▶ _DATA EXCERPTS_:
-- Opening Marker --

Lemma existsb_same_bond (bonds : list bond) (x y : nat) :
  existsb (fun b => same_bond b (x, y)) bonds = true
  <-> (x, y) ∈ bonds ∨ (y, x) ∈ bonds.
Proof.
  rewrite existsb_exists. split.
  - intros ([u v] & Hin & Hb). apply list_elem_of_In in Hin.
    unfold same_bond in Hb. apply bool_decide_eq_true_1 in Hb. cbn [fst snd] in Hb.
    destruct Hb as [[= -> ->] | [= -> ->]]; auto.
  - intros [Hin | Hin]; apply list_elem_of_In in Hin.
    + exists (x, y). split; [exact Hin |].
      apply bool_decide_eq_true_2. left. reflexivity.
    + exists (y, x). split; [exact Hin |].
      apply bool_decide_eq_true_2. right. reflexivity.
Qed.

(** The outer loop: every pair that is one of the bonds, in either
    orientation, ends as an edge whose data dict is the one it had (an
    empty one if it was no edge) with [active] set; nothing else
    changes. *)
Lemma mark_all_run (l : loc) (bonds : list bond) :
  forall (g : nxGraph) (h : store),
  h !! l = Some g -> nx_wf g ->
  exists g',
    mfor bonds (mark_active l) h = Ok (tt, <[l := g']> h)
    ∧ nx_wf g'
    ∧ forall x y,
        nx_edge_data g' x y
        = if existsb (fun b => same_bond b (x, y)) bonds
          then Some (<["active" := true]> (default ∅ (nx_edge_data g x y)))
          else nx_edge_data g x y.
Proof.
  induction bonds as [| b bonds IH]; intros g h Hl Hwf.
  - exists g. cbn [mfor existsb]. rewrite insert_id by exact Hl.
    split; [reflexivity | split; [exact Hwf | reflexivity]].
  - destruct (mark_active_run l b g h Hl Hwf) as (g1 & Hrun1 & Hwf1 & Hdata1).
    assert (Hl1 : <[l := g1]> h !! l = Some g1) by apply lookup_insert_eq.
    destruct (IH g1 (<[l := g1]> h) Hl1 Hwf1) as (g' & Hrun & Hwf' & Hdata).
    rewrite insert_insert_eq in Hrun.
    exists g'. split; [| split; [exact Hwf' |]].
    + cbn [mfor]. rewrite (mbind_run _ _ _ _ _ Hrun1). exact Hrun.
    + intros x y. rewrite Hdata, Hdata1. cbn [existsb].
      destruct (same_bond b (x, y)), (existsb (fun b0 => same_bond b0 (x, y)) bonds);
        cbn [orb from_option id]; rewrite ?insert_insert_eq; reflexivity.
Qed.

-- Closing Marker --

▶ _TASK OBJECTIVE_: Return the whole listing above verbatim.

▶ _OUTPUT FOR THIS TASK_:
Lemma existsb_same_bond (bonds : list bond) (x y : nat) :
  existsb (fun b => same_bond b (x, y)) bonds = true
  <-> (x, y) ∈ bonds ∨ (y, x) ∈ bonds.
Proof.
  rewrite existsb_exists. split.
  - intros ([u v] & Hin & Hb). apply list_elem_of_In in Hin.
    unfold same_bond in Hb. apply bool_decide_eq_true_1 in Hb. cbn [fst snd] in Hb.
    destruct Hb as [[= -> ->] | [= -> ->]]; auto.
  - intros [Hin | Hin]; apply list_elem_of_In in Hin.
    + exists (x, y). split; [exact Hin |].
      apply bool_decide_eq_true_2. left. reflexivity.
    + exists (y, x). split; [exact Hin |].
      apply bool_decide_eq_true_2. right. reflexivity.
Qed.

(** The outer loop: every pair that is one of the bonds, in either
    orientation, ends as an edge whose data dict is the one it had (an
    empty one if it was no edge) with [active] set; nothing else
    changes. *)
Lemma mark_all_run (l : loc) (bonds : list bond) :
  forall (g : nxGraph) (h : store),
  h !! l = Some g -> nx_wf g ->
  exists g',
    mfor bonds (mark_active l) h = Ok (tt, <[l := g']> h)
    ∧ nx_wf g'
    ∧ forall x y,
        nx_edge_data g' x y
        = if existsb (fun b => same_bond b (x, y)) bonds
          then Some (<["active" := true]> (default ∅ (nx_edge_data g x y)))
          else nx_edge_data g x y.
Proof.
  induction bonds as [| b bonds IH]; intros g h Hl Hwf.
  - exists g. cbn [mfor existsb]. rewrite insert_id by exact Hl.
    split; [reflexivity | split; [exact Hwf | reflexivity]].
  - destruct (mark_active_run l b g h Hl Hwf) as (g1 & Hrun1 & Hwf1 & Hdata1).
    assert (Hl1 : <[l := g1]> h !! l = Some g1) by apply lookup_insert_eq.
    destruct (IH g1 (<[l := g1]> h) Hl1 Hwf1) as (g' & Hrun & Hwf' & Hdata).
    rewrite insert_insert_eq in Hrun.
    exists g'. split; [| split; [exact Hwf' |]].
    + cbn [mfor]. rewrite (mbind_run _ _ _ _ _ Hrun1). exact Hrun.
    + intros x y. rewrite Hdata, Hdata1. cbn [existsb].
      destruct (same_bond b (x, y)), (existsb (fun b0 => same_bond b0 (x, y)) bonds);
        cbn [orb from_option id]; rewrite ?insert_insert_eq; reflexivity.
Qed.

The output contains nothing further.